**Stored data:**
(* ===== verification/MlmeClaims.v ===== *)
(** The theorems on the MLME engine: the ring is a bounded first-in first-out
    queue, the frames a peer can send index inside the tables, and a run of
    the handler serves everything that waits. *)

From Stdlib Require Import ZifyNat.
From S2P Require Import Prelude Mlme MlmeProofs.

#[local] Arguments MlmeDequeue : simpl never.

(** * The queue against its specification *)

(** What the users of the queue do: messages of the driver, received frames,
    and the handler taking an element and releasing it. *)
Inductive qop :=
| Op_Enqueue (Fl Machine MsgType MsgLen : Z) (Msg : option (list Z)) (Priv : Z)
| Op_Recv (Fl : Z) (ate : bool) (ri : rx_info) (MsgLen : Z) (Msg : list Z)
| Op_Dequeue
| Op_Release.

(** The queue and the slot of the element being served. *)
Definition queue_step (o : qop) (s : MLME_QUEUE * option nat)
    : option (bool * (MLME_QUEUE * option nat)) :=
  let '(q, fl) := s in
  match o with
  | Op_Enqueue Fl M T n Msg P => '(b, q) ← MlmeEnqueue Fl q M T n Msg P; Some (b, (q, fl))
  | Op_Recv Fl ate ri n Msg => '(b, q) ← MlmeEnqueueForRecv Fl ate q ri n Msg; Some (b, (q, fl))
  | Op_Dequeue =>
      match fl with
      | Some _ => Some (false, s)
      | None =>
          if MlmeQueueEmpty q then Some (false, s)
          else let '(i, q) := MlmeDequeue q in Some (true, (q, Some i))
      end
  | Op_Release =>
      match fl with
      | Some i => Some (true, (release_elem i q, None))
      | None => Some (false, s)
      end
  end.

Fixpoint queue_run (ops : list qop) (s : MLME_QUEUE * option nat)
    : option (list bool * (MLME_QUEUE * option nat)) :=
  match ops with
  | [] => Some ([], s)
  | o :: ops =>
      '(b, s) ← queue_step o s;
      '(bs, s) ← queue_run ops s;
      Some (b :: bs, s)
  end.

(** The specification: a list of messages and the message being served. *)
Inductive qmsg :=
| Internal (Machine MsgType MsgLen : Z) (Msg : option (list Z)) (Priv : Z)
| Received (ri : rx_info) (MsgLen : Z) (Msg : list Z).

Definition halted (Fl : Z) : bool :=
  RTMP_TEST_FLAG Fl (Z.lor fRTMP_ADAPTER_HALT_IN_PROGRESS fRTMP_ADAPTER_NIC_NOT_EXIST).

(** [None]: the specification makes no promise (a message of the driver that
    takes the last slot while an element is being served). *)
Definition spec_step (o : qop) (a : list qmsg * option qmsg)
    : option (bool * (list qmsg * option qmsg)) :=
  let '(l, cur) := a in
  let len := Z.of_nat (length l) in
  match o with
  | Op_Enqueue Fl M T n Msg P =>
      if halted Fl || (1600 <? n) || (40 <=? len) then Some (false, a)
      else if bool_decide (cur ≠ None) && (39 <=? len) then None
      else Some (true, (l ++ [Internal M T n Msg P], cur))
  | Op_Recv Fl ate ri n Msg =>
      if ate || halted Fl || (1600 <? n) || (20 <=? len) || bool_decide (MsgTypeSubst Msg = None)
      then Some (false, a)
      else Some (true, (l ++ [Received ri n Msg], cur))
  | Op_Dequeue =>
      match cur, l with
      | None, m :: l => Some (true, (l, Some m))
      | _, _ => Some (false, a)
      end
  | Op_Release =>
      match cur with
      | Some _ => Some (true, (l, None))
      | None => Some (false, a)
      end
  end.

Fixpoint spec_run (ops : list qop) (a : list qmsg * option qmsg)
    : option (list bool * (list qmsg * option qmsg)) :=
  match ops with
  | [] => Some ([], a)
  | o :: ops =>
      '(b, a) ← spec_step o a;
      '(bs, a) ← spec_run ops a;
      Some (b :: bs, a)
  end.

(** The bytes of [d] that a message of length [n] copies are in the buffer. *)
Definition holds (e : MLME_QUEUE_ELEM) (n : Z) (d : list Z) : Prop :=
  let x := take (Z.to_nat n) d in take (length x) (el_Msg e) = x.

(** The element holds the message. *)
Definition carries (e : MLME_QUEUE_ELEM) (m : qmsg) : Prop :=
  match m with
  | Internal M T n Msg P =>
      el_Machine e = M ∧ el_MsgType e = T ∧ el_MsgLen e = n ∧ el_Priv e = P ∧
      el_Wcid e = RESERVED_WCID ∧ (∀ d, Msg = Some d → holds e n d)
  | Received ri n Msg =>
      MsgTypeSubst Msg = Some (el_Machine e, el_MsgType e) ∧ el_MsgLen e = n ∧ el_Priv e = 0 ∧
      el_Wcid e = Z.to_nat (u8 (rxi_Wcid ri)) ∧ el_TimeStamp e = rxi_TimeStamp ri ∧
      el_Rssi e = rxi_Rssi ri ∧ el_Signal e = rxi_Signal ri ∧ el_OpMode e = rxi_OpMode ri ∧
      el_Channel e = rxi_Channel ri ∧ holds e n Msg
  end.

Definition refines (s : MLME_QUEUE * option nat) (a : list qmsg * option qmsg) : Prop :=
  let '(q, fl) := s in
  let '(l, cur) := a in
  queue_wf q fl ∧ Forall2 carries (pending q) l ∧
  option_Forall2 (λ i m, ∃ e, Entry q !! i = Some e ∧ carries e m) fl cur.

Lemma refines_length q fl l cur : refines (q, fl) (l, cur) → Z.of_nat (length l) = Num q.
Proof. intros (Hw & Hl & _). rewrite <- (Forall2_length _ _ _ Hl). by eapply length_pending. Qed.

Lemma bwrite_holds buf n d :
  let x := take (Z.to_nat n) d in take (length x) (bwrite buf 0 x) = x.
Proof. simpl. unfold bwrite. rewrite take_0. simpl. apply take_app_length. Qed.

Lemma length_store_msg buf Msg n :
  length buf = MLME_BUFFER_SIZE → n ≤ 1600 → length (store_msg buf Msg n) = MLME_BUFFER_SIZE.
Proof.
  intros Hb Hn. destruct Msg as [d|]; [|done]. simpl. rewrite length_bwrite; [done|].
  rewrite length_take, Hb. unfold MLME_BUFFER_SIZE. lia.
Qed.

(** Filling the tail slot appends the message and keeps the one in service. *)
Lemma refines_put q fl l cur e m :
  refines (q, fl) (l, cur) → Z.of_nat (length l) < 40 →
  (cur ≠ None → Z.of_nat (length l) < 39) →
  length (el_Msg e) = MLME_BUFFER_SIZE → el_Occupied e = true → carries e m →
  refines (put_elem q e, fl) (l ++ [m], cur).
Proof.
  intros H Hn Hf Hm Ho Hc. pose proof (refines_length _ _ _ _ H) as El. destruct H as (Hw & Hl & Hcur).
  destruct (put_elem_wf q fl e) as [Hw' Ep]; try done.
  { unfold MAX_LEN_OF_MLME_QUEUE. lia. }
  { intros Hfl. unfold MAX_LEN_OF_MLME_QUEUE. destruct Hcur; [|done]. specialize (Hf ltac:(done)). lia. }
  split; [done|]. split.
  { rewrite Ep. apply Forall2_app; [done|]. by constructor. }
  destruct Hcur as [i m' (e' & He' & Hc')|]; [|constructor]. constructor. exists e'. split; [|done].
  rewrite <- He'. unfold put_elem, take_slot. simpl. apply list_lookup_insert_ne.
  destruct (wf_fl _ _ Hw i eq_refl) as [-> _]. rewrite (wf_tail _ _ Hw). intros E.
  pose proof (wf_num _ _ Hw). specialize (Hf ltac:(done)).
  apply slot_inj in E; unfold MAX_LEN_OF_MLME_QUEUE in *; lia.
Qed.

(** The slot that the tail points to. *)
Lemma tail_elem q fl : queue_wf q fl →
  ∃ e, Entry q !! Tail q = Some e ∧ length (el_Msg e) = MLME_BUFFER_SIZE ∧
    (Num q < 40 → el_Occupied e = bool_decide (fl = Some (Tail q))).
Proof.
  intros Hw. destruct (ring_slot_Some q fl (Z.to_nat (Num q)) Hw) as [e He]. exists e.
  rewrite (wf_tail _ _ Hw). conjs; [done| |].
  - eapply Forall_lookup_1 in He; [|apply (wf_buf _ _ Hw)]. done.
  - intros Hn. rewrite (wf_occ _ _ Hw (Z.to_nat (Num q)) e); [|pose proof (wf_num _ _ Hw); unfold MAX_LEN_OF_MLME_QUEUE; lia|done].
    apply bool_decide_ext. pose proof (wf_num _ _ Hw). split; [intros [?|?]; [lia|done]|by right].
Qed.

Lemma full_driver q fl : queue_wf q fl → MlmeQueueFull q 1 = Some (40 <=? Num q).
Proof.
  intros Hw. pose proof (wf_num _ _ Hw). unfold MlmeQueueFull. cbn [Z.eqb]. f_equal.
  change (Z.of_nat MAX_LEN_OF_MLME_QUEUE) with 40 in *.
  destruct (Z.eqb_spec (Num q) 40), (Z.leb_spec 40 (Num q)); done || lia.
Qed.

(** The receive path never meets an occupied slot below half of the ring. *)
Lemma full_recv q fl : queue_wf q fl → MlmeQueueFull q 0 = Some (20 <=? Num q).
Proof.
  intros Hw. unfold MlmeQueueFull. simpl. destruct (tail_elem q fl Hw) as (e & -> & _ & Ho). simpl.
  f_equal. change (Z.of_nat MAX_LEN_OF_MLME_QUEUE / 2) with 20.
  destruct (Z.leb_spec 20 (Num q)); [done|]. simpl. rewrite Ho by lia.
  apply bool_decide_eq_false. intros E. destruct (wf_fl _ _ Hw _ E) as [Et _].
  rewrite (wf_tail _ _ Hw) in Et. pose proof (wf_num _ _ Hw).
  apply slot_inj in Et; unfold MAX_LEN_OF_MLME_QUEUE in *; lia.
Qed.

Lemma refines_enqueue Fl M T n Msg P q fl l cur b a' :
  refines (q, fl) (l, cur) →
  spec_step (Op_Enqueue Fl M T n Msg P) (l, cur) = Some (b, a') →
  ∃ s', queue_step (Op_Enqueue Fl M T n Msg P) (q, fl) = Some (b, s') ∧ refines s' a'.
Proof.
  intros H. pose proof (refines_length _ _ _ _ H) as El. pose proof H as (Hw & _).
  simpl. unfold MlmeEnqueue. fold (halted Fl). rewrite El, (full_driver q fl) by done.
  destruct (halted Fl); simpl; [intros [= <- <-]; by eexists|].
  change (Z.of_nat MLME_BUFFER_SIZE) with 1600.
  destruct (1600 <? n) eqn:En; simpl; [intros [= <- <-]; by eexists|].
  destruct (40 <=? Num q) eqn:E40; simpl; [intros [= <- <-]; by eexists|].
  destruct (bool_decide (cur ≠ None) && (39 <=? Num q)) eqn:Ec; [done|]. intros [= <- <-].
  destruct (tail_elem q fl Hw) as (e & He & Hm & _). rewrite He. simpl.
  eexists. split; [done|]. apply refines_put; try done; simpl.
  - lia.
  - intros Hc. rewrite bool_decide_true in Ec by done. simpl in Ec. lia.
  - apply length_store_msg; [done|lia].
  - conjs; try done. intros d ->. apply bwrite_holds.
Qed.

**TASK:** Return only the lines between the one holding "else Some (true, (l ++ [Received" and the one holding "Definition holds (e", inclusive, exactly as they appear above.

**ANSWER TO THIS TASK:**
      else Some (true, (l ++ [Received ri n Msg], cur))
  | Op_Dequeue =>
      match cur, l with
      | None, m :: l => Some (true, (l, Some m))
      | _, _ => Some (false, a)
      end
  | Op_Release =>
      match cur with
      | Some _ => Some (true, (l, None))
      | None => Some (false, a)
      end
  end.

Fixpoint spec_run (ops : list qop) (a : list qmsg * option qmsg)
    : option (list bool * (list qmsg * option qmsg)) :=
  match ops with
  | [] => Some ([], a)
  | o :: ops =>
      '(b, a) ← spec_step o a;
      '(bs, a) ← spec_run ops a;
      Some (b :: bs, a)
  end.

(** The bytes of [d] that a message of length [n] copies are in the buffer. *)
Definition holds (e : MLME_QUEUE_ELEM) (n : Z) (d : list Z) : Prop :=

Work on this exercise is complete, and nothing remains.